WHAT YOU ARE ASKED TO DO: Only part of the listing is needed, namely the lines from its start through the line with "first_run_strs n xs ys = Raise", and they should be retyped exactly.
Segment Start: RECORDS PROVIDED
(** X10. The two loops that compose the prompts check no lengths. Each
    returns exactly when both of its input lists have at least
    [batch_size] entries, and then returns [batch_size] strings made from
    the first [batch_size] entries of each; when the trainer's [decode]
    handed back a shorter list the loop raises [IndexError], and no list
    is padded or resized. *)
Theorem prompt_loops_lengths (n : nat) (xs ys : list string) :
  ((n <= length xs /\ n <= length ys)%nat ->
   exists strs1 strs2,
     first_run_strs n xs ys = Ok strs1 /\ length strs1 = n /\
     first_run_strs n (take n xs) (take n ys) = Ok strs1 /\
     second_run_strs n xs ys = Ok strs2 /\ length strs2 = n /\
     second_run_strs n (take n xs) (take n ys) = Ok strs2) /\
  (~ (n <= length xs /\ n <= length ys)%nat ->
   first_run_strs n xs ys = Raise IndexError /\
   second_run_strs n xs ys = Raise IndexError).
Proof.
  unfold first_run_strs, second_run_strs. rewrite !for_range_assign2.
  split.
  - intros Hn. rewrite !decide_True by (rewrite ?length_take; lia).
    assert (Hext : forall g : string -> string -> string,
               (fun i => g (take n xs !!! i) (take n ys !!! i)) <$> seq 0 n
               = (fun i => g (xs !!! i) (ys !!! i)) <$> seq 0 n).
    { intros g. apply list_fmap_ext. intros i j Hj%lookup_seq.
      rewrite !lookup_total_take. case_decide; [done | lia]. }
    eexists _, _.
    repeat split; try done; rewrite ?Hext; try done;
      by rewrite length_fmap, length_seq.
  - intros Hn. by rewrite !decide_False by done.
Qed.

Lemma prompt_loops_lengths_witness :
  first_run_strs 2 ["f0"; "f1"] ["Roses"] = Raise IndexError /\
  second_run_strs 2 ["f0"; "f1"] ["Roses"] = Raise IndexError.
Proof.
  apply (prompt_loops_lengths 2 ["f0"; "f1"] ["Roses"]).
  simpl. lia.
Defined.

(** X11. Everything the first run wrote reaches the second prompt: a
    string that occurs in the decoded prompt or in the first run's output
    occurs in the prompt composed for the second run. In particular a
    digit that the first run's output spells out is in the second
    prompt. *)
Theorem second_run_str_contains (needle prompt output : string) :
  contains needle prompt = true \/ contains needle output = true ->
  contains needle (second_run_str prompt output) = true.
Proof.
  unfold second_run_str. intros [H|H].
  - rewrite !string_app_assoc.
    rewrite <- (string_app_nil_r prompt) at 1. fold (EmptyString +:+ prompt).
    change (contains needle
              (EmptyString +:+ (prompt +:+ EmptyString)
                 +:+ (newline +:+ "The") +:+ output +:+ recall_str) = true).
    rewrite string_app_nil_r. by apply (contains_app _ EmptyString).
  - rewrite string_app_assoc. by apply contains_app.
Qed.

Lemma second_run_str_contains_witness :
  contains "1" (second_run_str "Roses" " one is 1 ") = true.
Proof.
  apply (second_run_str_contains "1" "Roses" " one is 1 ").
  right. reflexivity.
Defined.

(** ** The order of the two statistics *)

Lemma sums_comm {V} (add : V -> V -> V) (a b : gmap string V) :
  (forall x y, add x y = add y x) -> sums add a b = sums add b a.
Proof.
  intros Hadd. apply map_eq. intros k. unfold sums.
  rewrite !lookup_intersection_with.
  destruct (a !! k), (b !! k); simpl; try done. by rewrite Hadd.
Qed.

(** X12. With a commutative addition, two statistics over the same keys
    sum to the same dictionary in either order. *)
Theorem sum_stats_comm {V} (add : V -> V -> V) (a b : gmap string V) :
  (forall x y, add x y = add y x) ->
  dom a = dom b ->
  sum_stats add a b = sum_stats add b a /\
  exists stats, sum_stats add a b = Ok stats.
Proof.
  intros Hadd Hdom. rewrite !sum_stats_decide.
  rewrite !decide_True by (by rewrite Hdom).
  split; [by rewrite (sums_comm add a b) | eauto].
Qed.

Lemma sum_stats_comm_witness :
  sum_stats Z.add {["kl" := 1; "loss" := 2]} {["kl" := 5; "loss" := 7]}
  = sum_stats Z.add {["kl" := 5; "loss" := 7]} {["kl" := 1; "loss" := 2]}.
Proof.
  apply (sum_stats_comm Z.add); [intros; lia | reflexivity].
Defined.

(** X13. The order of the two statistics matters when the key sets
    differ: if the second run reports every key of the first and at least
    one more, the sum as the code takes it succeeds, and the sum with the
    two runs swapped raises [KeyError]. *)
Theorem sum_stats_order {V} (add : V -> V -> V) (a b : gmap string V) :
  dom a ⊂ dom b ->
  (exists stats, sum_stats add a b = Ok stats /\ dom stats = dom a) /\
  sum_stats add b a = Raise KeyError.
Proof.
  intros [Hsub Hnot]. rewrite !sum_stats_decide.
  rewrite decide_True by done. rewrite decide_False by done.
  split; [|done]. eexists. split; [done|].
  apply set_eq. intros k. unfold sums.
  rewrite !elem_of_dom, lookup_intersection_with. split.
  - destruct (a !! k); [eauto | by intros [? ?]].
  - intros [v1 Hv1].
    assert (is_Some (b !! k)) as [v2 Hv2].
    { apply elem_of_dom, Hsub, elem_of_dom. eauto. }
    rewrite Hv1, Hv2. eauto.
Qed.

Lemma sum_stats_order_witness :
  sum_stats Z.add {["kl" := 2; "loss" := 5]} {["kl" := 1]} = Raise KeyError.
Proof.
  apply (sum_stats_order Z.add {["kl" := 1]} {["kl" := 2; "loss" := 5]}).
  split.
  - intros k Hk. apply elem_of_dom in Hk as [v Hv].
    apply elem_of_dom. destruct (decide (k = "kl")) as [->|Hne].
    + by exists 2.
    + by rewrite lookup_singleton_ne in Hv.
  - intros Hsub.
    assert (Hin : "loss" ∈ dom ({["kl" := 1]} : gmap string Z)).
    { apply Hsub, elem_of_dom. by exists 5. }
    apply elem_of_dom in Hin as [v Hv]. by vm_compute in Hv.
Defined.

(** ** A whole step *)

Lemma M_bind_inv {W A B} (m : M W A) (f : A -> M W B) (w w' : W) (b : B) :
  (m ≫= f) w = (Ok b, w') ->
  exists a w1, m w = (Ok a, w1) /\ f a w1 = (Ok b, w').
Proof.
  unfold mbind, M_bind. destruct (m w) as [[a|e] w1]; [|done].
  intros H. by exists a, w1.
Qed.

Lemma lift_inv {W A} (r : result A) (w w' : W) (a : A) :
  lift r w = (Ok a, w') -> r = Ok a /\ w' = w.
Proof. unfold lift. by intros [= -> ->]. Qed.

Lemma build_trajectories_inv (n : nat) (digits : list Z) (p1 o1 p2 o2 : list string)
    (trajectories : list (list pyval)) :
  build_trajectories n digits p1 o1 p2 o2 = Ok trajectories ->
  (n <= shortest digits p1 o1 p2 o2)%nat /\
  trajectories = trajectory_at digits p1 o1 p2 o2 <$> seq 0 n.
Proof.
  intros H.
  destruct (decide (shortest digits p1 o1 p2 o2 < n)%nat) as [Hs|Hs].
  { by rewrite build_trajectories_short in H. }
  rewrite build_trajectories_enough in H by lia.
  injection H as <-. split; [lia | done].
Qed.

(** What a returned step is made of. *)
Lemma experience_fn_inv {W T F E V : Type} (env : Env W T F E V)
    (input_ids : list T) (w w' : W) (trajectories : list (list pyval))
    (data : RunElementBatch T F) (stats : gmap string V) :
  encoder_decoder_experience_fn env input_ids w = (Ok (trajectories, data, stats), w') ->
  exists (r : first_run T F V) (w1 : W) (second_run_data : RunElementBatch T F)
         (second_run_stats : gmap string V) (p2 o2 : list string),
    run_first env input_ids w = (Ok r, w1) /\
    data = RunElementBatch_add (first_run_data r) second_run_data /\
    sum_stats (add env) (first_run_stats r) second_run_stats = Ok stats /\
    build_trajectories (length input_ids) (digits r) (first_run_str_prompts r)
      (first_run_str_outputs r) p2 o2 = Ok trajectories.
Proof.
  unfold encoder_decoder_experience_fn. intros H.
  apply M_bind_inv in H as (r & w1 & Hr & H).
  apply M_bind_inv in H as (strs & w2 & _ & H).
  apply M_bind_inv in H as (batch2 & w3 & _ & H).
  apply M_bind_inv in H as ([data2 stats2] & w4 & _ & H).
  apply M_bind_inv in H as ([p2 o2] & w5 & _ & H).
  apply M_bind_inv in H as (stats' & w6 & [Hstats ->]%lift_inv & H).
  apply M_bind_inv in H as (trajs' & w7 & [Htrajs ->]%lift_inv & H).
  injection H as <- <- <- <-.
  by exists r, w1, data2, stats2, p2, o2.
Qed.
Segment End: RECORDS PROVIDED
WRITTEN ANSWER:
(** X10. The two loops that compose the prompts check no lengths. Each
    returns exactly when both of its input lists have at least
    [batch_size] entries, and then returns [batch_size] strings made from
    the first [batch_size] entries of each; when the trainer's [decode]
    handed back a shorter list the loop raises [IndexError], and no list
    is padded or resized. *)
Theorem prompt_loops_lengths (n : nat) (xs ys : list string) :
  ((n <= length xs /\ n <= length ys)%nat ->
   exists strs1 strs2,
     first_run_strs n xs ys = Ok strs1 /\ length strs1 = n /\
     first_run_strs n (take n xs) (take n ys) = Ok strs1 /\
     second_run_strs n xs ys = Ok strs2 /\ length strs2 = n /\
     second_run_strs n (take n xs) (take n ys) = Ok strs2) /\
  (~ (n <= length xs /\ n <= length ys)%nat ->
   first_run_strs n xs ys = Raise IndexError /\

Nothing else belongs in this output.